Gaza records decline in Covid-19 cases, orders reopening of schools
Authorities in Gaza have ordered the reopening of schools, following the decline in the number of Covid-19 cases in the country.
While disclosing this on Friday August 7, 2020, the authorities stated that they were ready to close schools again if coronavirus cases spike.
The children walked through the streets of the Gaza Strip to return to classes after five months of shutdown
The students mingled freely before heading into playgrounds for roll call and filing into classrooms.
Teachers were seen wearing face masks as they welcomed children and offered to sanitize their hands.
Gaza, mostly cut off from the world by an Israeli-led blockade, has not recorded any COVID-19 cases in the towns and refugee camps where around two million Palestinians live.
Just 78 infections and one death have been recorded in quarantine centers.
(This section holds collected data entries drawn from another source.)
(* ===== verification/_CoqProject ===== *)
-Q . S2P
Prelude.v
Hoare.v
Types.v
Models.v
Selector.v
Policy.v
Creds.v
AuthState.v
Entities.v
Fixtures.v
LoginProtection.v
LoginProtectionFacts.v
LoginCache.v
Domain.v
Tickets.v
ApprovalRequests.v
ApprovalGate.v
ApprovalFacts.v
ApprovalUses.v
Access.v
Roles.v
RoleFacts.v
Credentials.v
CredentialFacts.v
TicketLogin.v
AuthStore.v
AuthStoreFacts.v
DbAuth.v
DbAuthFacts.v
DbLogin.v
DbTold.v
StepUp.v
TicketRequests.v
TicketRequestFacts.v
MySqlWire.v
MySqlWireFacts.v
MySqlRelay.v
MySqlGateway.v
MySqlGatewayFacts.v
MySqlServe.v
Dirty.v
Framebuffer.v
FramebufferFacts.v
Recorder.v
Player.v
PlayerFacts.v
RecorderFacts.v
RecorderAudit.v
RecorderDemo.v
LiveTail.v
RateLimiting.v
Sessions.v
Revocation.v
SessionFacts.v
RevocationFacts.v
Admission.v
SessionDemo.v
HttpText.v
HttpRequest.v
HttpProxy.v
HttpSession.v
HttpGate.v
HttpLogin.v
HttpFacts.v
HttpScope.v
HttpStoreFacts.v
HttpLoginFacts.v
HttpDemo.v
LoopbackOwner.v
LoopbackFacts.v
LoopbackDemo.v
SshSession.v
SshLogin.v
SshLoginFacts.v
SshRounds.v
SshConnect.v
SshConnectFacts.v
SshRelay.v
SshRelayFacts.v
SshDemo.v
But, fearing any outbreak would overwhelm the health system, the territory’s Hamas-run education ministry shut down schools in March and students completed the remainder of the school year online.
“We want everyone to realize that education amid (the) corona pandemic is different, and things don’t proceed as they normally would,” said Farid Abu-Athra, an education official with the United Nations Relief and Works Agency (UNRWA) in Gaza.
“So far in Gaza the situation is better, and it allows us to open schools normally,” he said.
An official disclosed that health workers will sanitize Gaza’s 751 schools twice a day.
Children do not have to wear masks but must bring their own lunch and outdoor breaks are banned.
Plans were already in place to halt classes should the virus spread into Gaza’s densely-populated towns, Abu-Athra said.
About 40 km (25 miles) away in the Israeli-occupied West Bank, which has reported a spike in COVID-19 cases, high school classes began this week but elementary schools remain closed.